England’s players shuffled together protectively. Finally, they walked back out to restart when they might quite easily have chosen to walk off, a decision that drew boos and whistles from the home crowd.

Six minutes of stoppage time for racism, the board flashed up. There was time still for more abuse as Mings took the ball and for the sight of a huge phalanx of riot police, helmets on, to loom up at the side of the pitch. Time also for another goal as Kieran Trippier and Harry Kane (playing a wonderful hand as a creator in the middle of all this poison) set up Raheem Sterling to make it 4-0.

Bulgaria’s team had played like a rabble. Their fans had disgraced their country, European football, and indeed deeply embarrassed (it is to be hoped) their president, Boris Mikhailov.

Presumably, Mikhailov’s personal apologies to England’s players will be just as heartfelt as his complaints on Friday that Tammy Abraham had been wide of the mark in assuming that exactly this might happen in Bulgaria’s national stadium.

Will England ever want to come here again? Before kick-off their fans had filled their corner-slice of this sallow concrete bowl with the usual travelling pageantry of St George’s Cross flags. The rest of the stadium was a half-empty husk. No great hardship shutting parts of this ground: the end opposite the banned area remained a sea of empty washed-out green and blue plastic.

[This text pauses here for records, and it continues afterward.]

(** A command line without [--config] gives a pattern without it. *)
Lemma pattern_without_config args :
  config_absent args ->
  forall parts, arg_strings_pattern args = inr parts -> no_config parts.
Proof.
  unfold config_absent, no_config.
  induction args as [|arg_string rest IH]; intros Habs parts Hp.
  - injection Hp as <-. reflexivity.
  - cbn [forallb] in Habs. apply andb_prop in Habs. destruct Habs as [Ha Hrest].
    cbn [arg_strings_pattern] in Hp.
    destruct (str_eqb arg_string (lit "--")).
    + injection Hp as <-. cbn [forallb snd stores_config negb andb].
      apply arguments_no_config.
    + unfold names_config in Ha.
      destruct (parse_optional arg_string) as [e|cls]; [discriminate|].
      destruct (arg_strings_pattern rest) as [e|parts']; [discriminate|].
      injection Hp as <-. cbn [forallb snd]. rewrite (IH Hrest parts' eq_refl).
      rewrite andb_true_r.
      destruct cls as [[[[[|]|] os] explicit]|]; try reflexivity.
      discriminate Ha.
Qed.

(** Without [--config] the parser gives the help or rejects. *)
Lemma absent_config_no_namespace args c :
  config_absent args -> parse_args args <> Namespace c.
Proof.
  intros Habs. unfold parse_args.
  destruct (arg_strings_pattern args) as [e|parts] eqn:E; [discriminate|].
  apply consume_without_config; [|reflexivity].
  apply (pattern_without_config args Habs parts E).
Qed.

(** [--config p] names [p] whenever [p] does not start with a dash. *)
Lemma plain_config_parsed p :
  hd SPACE p <> DASH ->
  parse_args [lit "--config"; p] = Namespace (Some (Single p)).
Proof.
  intros Hp.
  assert (Hopt : parse_optional p = inr None).
  { destruct p as [|c tail]; [reflexivity|].
    cbn [parse_optional]. cbn [hd] in Hp.
    destruct (codepoint_eqb c DASH) eqn:E; [|reflexivity].
    apply N.eqb_eq in E. contradiction. }
  assert (Hdd : str_eqb p (lit "--") = false).
  { destruct p as [|c tail]; [reflexivity|].
    cbn [hd] in Hp. cbn. destruct (codepoint_eqb c 45%N) eqn:E; [|reflexivity].
    apply N.eqb_eq in E. contradiction. }
  unfold parse_args.
  change (arg_strings_pattern [lit "--config"; p])
    with (match arg_strings_pattern [p] with
          | inl e => inl e
          | inr parts =>
              inr ((lit "--config",
                    O (Some StoreConfig, lit "--config", None)) :: parts)
          end).
  cbn [arg_strings_pattern]. rewrite Hdd, Hopt.
  cbn [consume nargs app take_actions]. unfold get_values.
  cbn [remove_first_dashes]. rewrite Hdd. reflexivity.
Qed.
(** The code points counted as English are the ASCII letters, U+0130 and
    U+212A. *)
Lemma is_english_char_spec (c : codepoint) : is_english_char c = lowers_into_a_z c.
Proof.
  unfold is_english_char, Unicode.lower_char.
  destruct (N.eqb_spec c 0x130) as [-> | Hne]; [reflexivity |].
  change (u"a") with [0x61%N]. change (u"z") with [0x7A%N].
  unfold lowers_into_a_z, is_ascii_letter.
  destruct (find (Unicode.in_run c) Unicode.lower_runs) as [r |] eqn:F.
  - apply find_some in F as [Hin Hrun].
    pose proof lower_runs_ok as Hok. rewrite forallb_forall in Hok.
    specialize (Hok r Hin). destruct r as [[[lo hi] step] img].
    apply in_run_bounds in Hrun. unfold run_ok in Hok.
    unfold Unicode.image. rewrite !leb_single.
    destruct (N.eqb_spec lo 0x41) as [-> | Hlo].
    { apply andb_true_iff in Hok as [H1 H2].
      apply N.eqb_eq in H1, H2. subst hi img. bool_cases. }
    destruct (N.eqb_spec lo 0x212A) as [-> | Hlo'].
    { apply andb_true_iff in Hok as [H1 H2].
      apply N.eqb_eq in H1, H2. subst hi img. bool_cases. }
    apply andb_true_iff in Hok as [Hok H3]. apply andb_true_iff in Hok as [H1 H2].
    apply N.ltb_lt in H1.
    apply orb_true_iff in H2. apply orb_true_iff in H3.
    rewrite !N.ltb_lt in H2, H3. bool_cases.
  - pose proof (find_none _ _ F) as Hnone.
    pose proof (Hnone (0x41, 0x5A, 1, 0x61)%N
                  (nth_error_In Unicode.lower_runs 0 eq_refl)) as HAZ.
    pose proof (Hnone (0x212A, 0x212A, 1, 0x6B)%N
                  (nth_error_In Unicode.lower_runs 120 eq_refl)) as HK.
    apply not_in_run_step_1 in HAZ, HK.
    rewrite !leb_single. bool_cases.
Qed.

(** Without U+0130 and U+212A only the ASCII letters are counted. *)
Lemma is_english_char_ascii (c : codepoint) :
  c <> 0x130%N -> c <> 0x212A%N -> is_english_char c = is_ascii_letter c.
Proof.
  intros H1 H2. rewrite is_english_char_spec. unfold lowers_into_a_z.
  apply N.eqb_neq in H1, H2. rewrite H1, H2. now rewrite !orb_false_r.
Qed.

(** Ten Kelvin signs are classified as English, although they hold no
    ASCII letter and no Arabic character. *)
Lemma detect_language_advanced_ten_kelvin :
  len (PyStr.strip ten_kelvin) = 10%Z
  /\ count_chars is_ascii_letter ten_kelvin = 0%Z
  /\ count_chars in_arabic_block ten_kelvin = 0%Z
  /\ classify_language is_ascii_letter ten_kelvin = lang_mixed
  /\ detect_language_advanced ten_kelvin = lang_english
  /\ detect_language_advanced ten_kelvin
     <> classify_language is_ascii_letter ten_kelvin.
Proof.
  repeat split; try (vm_compute; reflexivity). vm_compute. discriminate.
Qed.

(** C8, amended: the classifier answers Unknown under 10 trimmed
    characters, and otherwise Arabic, English or Mixed by comparing the
    count of the Arabic block with the count of the characters whose
    lowercase form lies between "a" and "z": the ASCII letters, U+0130
    and U+212A. *)
Theorem detect_language_advanced_classifies (text : str) :
  detect_language_advanced text = classify_language lowers_into_a_z text.
Proof.
  unfold detect_language_advanced, classify_language, count_chars.
  rewrite short_test by lia. rewrite !sum_ones.
  rewrite (filter_ext _ _ is_arabic_char_spec).
  rewrite (filter_ext _ _ is_english_char_spec).
  reflexivity.
Qed.

(** On a text without U+0130 and U+212A the English count is the count of
    the ASCII letters. *)
Lemma detect_language_advanced_ascii (text : str) :
  ~ In 0x130%N text -> ~ In 0x212A%N text ->
  detect_language_advanced text = classify_language is_ascii_letter text.
Proof.
  intros H1 H2.
  unfold detect_language_advanced, classify_language, count_chars.
  rewrite short_test by lia. rewrite !sum_ones.
  rewrite (filter_ext _ _ is_arabic_char_spec).
  replace (filter is_english_char text) with (filter is_ascii_letter text);
    [reflexivity |].
  induction text as [| c text IH]; [reflexivity |].
  assert (Hc1 : c <> 0x130%N) by (intros ->; apply H1; now left).
  assert (Hc2 : c <> 0x212A%N) by (intros ->; apply H2; now left).
  cbn [filter]. rewrite (is_english_char_ascii c Hc1 Hc2), IH; [reflexivity | |];
    intros H; [apply H1 | apply H2]; now right.
Qed.

(** * Further properties *)

(** ** Strings: stripping and splitting *)

Lemma str_eqb_eq (a b : str) : PyStr.eqb a b = true <-> a = b.
Proof.
  revert b. induction a as [| x a IH]; intros [| y b]; simpl;
    try (split; [discriminate | discriminate]); [tauto |].
  rewrite andb_true_iff, N.eqb_eq, IH. split.
  - intros [-> ->]. reflexivity.
  - intros E. injection E as -> ->. split; reflexivity.
Qed.

Lemma str_eqb_neq (a b : str) : PyStr.eqb a b = false <-> a <> b.
Proof.
  rewrite <- str_eqb_eq. destruct (PyStr.eqb a b); split; congruence.
Qed.


Lemma lstrip_spaces (ws x : str) :
  all_space ws -> PyStr.lstrip (ws ++ x) = PyStr.lstrip x.
Proof.
  induction 1 as [| c ws Hc _ IH]; [reflexivity |].
  cbn [app PyStr.lstrip]. now rewrite Hc.
Qed.

Lemma lstrip_all_space (ws : str) : all_space ws -> PyStr.lstrip ws = [].
Proof.
  intros H. rewrite <- (app_nil_r ws). now rewrite lstrip_spaces.
Qed.

Lemma lstrip_head (s t : str) (c : codepoint) :
  PyStr.lstrip s = c :: t -> PyStr.isspace c = false.
Proof.
  induction s as [| d s IH]; [discriminate |].
  cbn [PyStr.lstrip]. destruct (PyStr.isspace d) eqn:E; [exact IH |].
  intros H. injection H as -> _. exact E.
Qed.

Lemma lstrip_nil (s : str) : PyStr.lstrip s = [] -> all_space s.
Proof.
  induction s as [| d s IH]; [constructor |].
  cbn [PyStr.lstrip]. destruct (PyStr.isspace d) eqn:E; [| discriminate].
  intros H. constructor; [exact E | exact (IH H)].
Qed.

Lemma lstrip_split (s : str) :
  exists ws, all_space ws /\ s = ws ++ PyStr.lstrip s.
Proof.
  induction s as [| d s [ws [Hws E]]].
  - exists []. split; [constructor | reflexivity].
  - cbn [PyStr.lstrip]. destruct (PyStr.isspace d) eqn:Hd.
    + exists (d :: ws). split; [now constructor |]. cbn [app]. now rewrite <- E.
    + exists []. split; [constructor | reflexivity].
Qed.

Lemma lstrip_app (s x t : str) (c : codepoint) :
  PyStr.lstrip s = c :: t -> PyStr.lstrip (s ++ x) = c :: t ++ x.
Proof.
  intros H. pose proof (lstrip_head s t c H) as Hc.
  destruct (lstrip_split s) as [ws [Hws E]].
  rewrite E at 1. rewrite <- app_assoc, lstrip_spaces by assumption.
  rewrite H. cbn [app PyStr.lstrip]. now rewrite Hc.
Qed.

It made for an eerie, echoey weirdly enervated atmosphere as the teams kicked off.

Yet in the middle of this there was something majestic about England as they carried on, still being abused periodically but determined to see this through as far as they could.

A fifth goal without reply came, drawing chants of “who put the ball in the racists’ net? Raheem, Raheem Sterling”, followed by a sixth.

There will be a reckoning up for the Bulgarian Football Association and sanctions (again) for their fans. A genuine punishment is required this time. It may or may not arrive.

Only one thing is certain for now: England’s players can be hugely proud of their own grace under pressure on a wretched night.